My hubby travels a lot. Really a lot. I try not to complain about it too much because his absence means his consulting business is doing well. He opened his own business over four years ago and the first 18 months was painful. I will take him being gone anytime over silently watching our savings be devoured as he waited for new contracts.
Since he is gone so much, I serve a lot of breakfast foods for dinner. My kids really enjoy it, and I enjoy the quick prep times.
My kiddos do have a couple stipulations however when it comes to the whole breakfast/dinner switcheroo:
- All pancakes and waffles must be made from scratch. No Krusteaz mix allowed.
- Homemade syrup is the only way to go.
these three on my blog so far. I will have to share all my others soon!

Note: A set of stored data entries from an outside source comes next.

(** Lines 90-97: the source files, or the default one, or exit 2. *)
Definition choose_src_files (args : gmap string value) : M (list string) :=
  let! src_files := lift (getattr args "src_files") in
  if negb (truthy src_files) then
    if path_exists env DEFAULT_REQUIREMENTS_FILE
    then ret [DEFAULT_REQUIREMENTS_FILE]
    else (Log.error no_requirements_message >> sys_exit 2)
  else lift (as_list src_files).

(** Lines 99-109: the check for [.in] files. *)
Definition check_extensions (args : gmap string value)
    (src_files : list string) : M unit :=
  if existsb (λ src_file, PyStr.endswith src_file ".in") src_files then
    let! force := attr_truthy args "force" in
    if force then Log.warning ("WARNING: " +:+ dot_in_message)
    else (Log.error ("ERROR: " +:+ dot_in_message) >> sys_exit 2)
  else ret tt.

(** Lines 118-126: parse lazily, merge, exit 2 on a [PipToolsError]. *)
Definition merge_requirements (args : gmap string value)
    (src_files : list string) : M (list InstallRequirement) :=
  try_except_PipToolsError
    (let! force := attr_truthy args "force" in
     let! parsed := parse_all src_files in
     lift (merge env parsed force))
    (λ e, Log.error e >> sys_exit 2).

(** Lines 128-150: the plan, the flags, and [sys.exit(sync.sync(...))]. *)
Definition run_sync (args : gmap string value)
    (requirements : list InstallRequirement) : M unit :=
  let! user_only := attr_truthy args "user_only" in
  emit EvInstalledDistributions >>
  let installed_dists := get_installed_distributions env user_only in
  let '(to_install, to_uninstall) := diff env requirements installed_dists in
  let! no_index := attr_truthy args "no_index" in
  let! index_url := attr_opt_str args "index_url" in
  let! extra_index_url := attr_list args "extra_index_url" in
  let! trusted_host := attr_list args "trusted_host" in
  let! find_links0 := attr_list args "find_links" in
  let! user_only' := attr_truthy args "user_only" in
  let! cert := attr_opt_str args "cert" in
  let! client_cert := attr_opt_str args "client_cert" in
  let flags :=
    _compose_install_flags (DEFAULT_INDEX_URL env) (sync_finder env)
      no_index index_url extra_index_url trusted_host find_links0
      user_only' cert client_cert in
  let! pip_args := attr_opt_str args "pip_args" in
  let! extra := lift (shlex_split env (default EmptyString pip_args)) in
  let! dry_run := attr_truthy args "dry_run" in
  let! ask := attr_truthy args "ask" in
  let '(effects, status) :=
    sync env to_install to_uninstall dry_run (flags ++ extra) ask in
  for_each effects (λ e, emit (EvSync e)) >>
  let! code := lift status in
  sys_exit code.

Definition cli (args : gmap string value) : M unit :=
  set_verbosity_from args >>
  let! src_files := choose_src_files args in
  check_extensions args src_files >>
  let! requirements := merge_requirements args src_files in
  run_sync args requirements.

End WithEnv.

End Sync.

(** ** piptools/scripts/compile.py *)

Module Compile.

Definition DEFAULT_REQUIREMENTS_FILE : string := "requirements.in".
Definition DEFAULT_REQUIREMENTS_OUTPUT_FILE : string := "requirements.txt".

(** [s.rsplit(sep, 1)[0]]: the text before the last [sep], or all of [s]. *)
Fixpoint before_last (sep : ascii) (s : string) : option string :=
  match s with
  | EmptyString => None
  | String c s' =>
      match before_last sep s' with
      | Some p => Some (String c p)
      | None => if Ascii.eqb c sep then Some EmptyString else None
      end
  end.

Definition rsplit_head (sep : ascii) (s : string) : string :=
  default s (before_last sep s).

(** The text after the last [sep], when there is one. *)
Fixpoint after_last (sep : ascii) (s : string) : option string :=
  match s with
  | EmptyString => None
  | String c s' =>
      match after_last sep s' with
      | Some t => Some t
      | None => if Ascii.eqb c sep then Some s' else None
      end
  end.

(** [os.path.basename] *)
Definition basename (s : string) : string :=
  default s (after_last "/" s).

(** [utils.dedup]: first occurrences, in order. *)
Fixpoint dedup_go (seen : list string) (xs : list string) : list string :=
  match xs with
  | [] => []
  | x :: xs' =>
      if bool_decide (x ∈ seen) then dedup_go seen xs'
      else x :: dedup_go (x :: seen) xs'
  end.

Definition dedup (xs : list string) : list string := dedup_go [] xs.

(** [d[k] = v] on a dict whose order of keys is observable. *)
Fixpoint dict_set {V} (k : string) (v : V) (d : list (string * V))
  : list (string * V) :=
  match d with
  | [] => [(k, v)]
  | (k', v') :: d' =>
      if bool_decide (k = k') then (k', v) :: d'
      else (k', v') :: dict_set k v d'
  end.

(** [k in d] *)
Definition dict_has {V} (k : string) (d : list (string * V)) : bool :=
  bool_decide (k ∈ map fst d).

Definition arg (flags : list string) (a : action) : Argument :=
  {| option_strings := flags; explicit_dest := None; act := a;
     explicit_default := None |}.

Definition arg_default (flags : list string) (a : action) (d : value)
  : Argument :=
  {| option_strings := flags; explicit_dest := None; act := a;
     explicit_default := Some d |}.

(** The arguments [add_args(parser)] declares, in order.  [cache_dir] is
    [locations.CACHE_DIR], which pip computes. *)
Definition add_args (cache_dir : string) : list Argument := [
    arg_default ["-v"; "--verbose"] Count (VInt 0);
    arg_default ["-q"; "--quiet"] Count (VInt 0);
    arg ["-n"; "--dry-run"] StoreTrue;
    arg ["-p"; "--pre"] StoreTrue;
    arg ["-r"; "--rebuild"] StoreTrue;
    arg_default ["-f"; "--find-links"] Append (VList []);
    arg ["-i"; "--index-url"] Store;
    arg_default ["--extra-index-url"] Append (VList []);
    arg ["--cert"] Store;
    arg ["--client-cert"] Store;
    arg_default ["--trusted-host"] Append (VList []);
    arg_default ["--header"] BooleanOptionalAction (VBool true);
    arg_default ["--emit-trusted-host"] BooleanOptionalAction (VBool true);
    arg_default ["--annotate"] BooleanOptionalAction (VBool true);
    arg ["-U"; "--upgrade"] StoreTrue;
    {| option_strings := ["-P"; "--upgrade-package"];
       explicit_dest := Some "upgrade_packages"; act := Append;
       explicit_default := Some (VList []) |};
    arg ["-o"; "--output-file"] Store;
    arg ["--allow-unsafe"] StoreTrue;
    arg ["--generate-hashes"] StoreTrue;
    arg_default ["--reuse-hashes"] BooleanOptionalAction (VBool true);
    arg_default ["--max-rounds"] StoreInt (VInt 10);
    arg_default ["--build-isolation"] BooleanOptionalAction (VBool true);
    arg_default ["--emit-find-links"] BooleanOptionalAction (VBool true);
    arg_default ["--cache-dir"] Store (VStr cache_dir);
    arg_default ["--pip-args"] Store (VStr EmptyString);
    arg_default ["--emit-index-url"] BooleanOptionalAction (VBool true);
    arg ["src_files"] PositionalStar
  ].

(** Lines 265-269: the dict comprehension over the [-P] requirements. *)
Fixpoint upgrade_reqs (parse : string → bool → result InstallRequirement)
    (packages : list string) (acc : list (string * InstallRequirement))
  : result (list (string * InstallRequirement)) :=
  match packages with
  | [] => Ok acc
  | pkg :: rest =>
      rbind (parse pkg false) (λ install_req,
      rbind (key_from_ireq install_req) (λ k,
      upgrade_reqs parse rest (dict_set k install_req acc)))
  end.

(** Lines 288-294: the loop over the pinned requirements of the existing
    output file.  The state is [(existing_pins, existing_pins_to_upgrade)]. *)
Fixpoint collect_pins (upgrade_install_reqs : list (string * InstallRequirement))
    (ireqs : list InstallRequirement)
    (st : gmap string InstallRequirement * gset string)
  : result (gmap string InstallRequirement * gset string) :=
  match ireqs with
  | [] => Ok st
  | ireq :: rest =>
      rbind (key_from_ireq ireq) (λ k,
        if dict_has k upgrade_install_reqs
        then collect_pins upgrade_install_reqs rest (st.1, {[k]} ∪ st.2)
        else collect_pins upgrade_install_reqs rest (<[k := ireq]> st.1, st.2))
  end.

Definition existing_pins_of
    (upgrade_install_reqs : list (string * InstallRequirement))
    (ireqs : list InstallRequirement)
  : result (gmap string InstallRequirement * gset string) :=
  collect_pins upgrade_install_reqs
    (filter (λ ireq, is_pinned_requirement ireq = true) ireqs) (∅, ∅).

There is not one member of our family that prefers store-bought syrup to this stuff. I always have a batch of it in my cupboard. Always. If we are being extra-indulgent with our toppings though, we break out the buttermilk syrup, this syrup, whipped cream, fresh strawberries, chocolate chips and some sauteed cinnamon-sugar apples. Mix and match them however you want on top of your pancake/waffle. Heaven!
(makes about 2 Cups)
2 C white sugar
1 C water
1 1/4 tsp maple flavoring
1. In a medium saucepan, measure out the sugar. Add the water, but do not mix together!!! Bring to a boil over high heat and again, do not mix or even swirl!!! Allow to boil for one minute, then remove from the heat. Stir in the maple flavoring and serve. Can be stored at room temperature in an airtight container for 1 month.
Note: Why not stir until it is finished? Because once your syrup cools to room temperature, you will have sugar crystals that form in the syrup. Leave it alone and you will have a smmmooooottthhhhh result :)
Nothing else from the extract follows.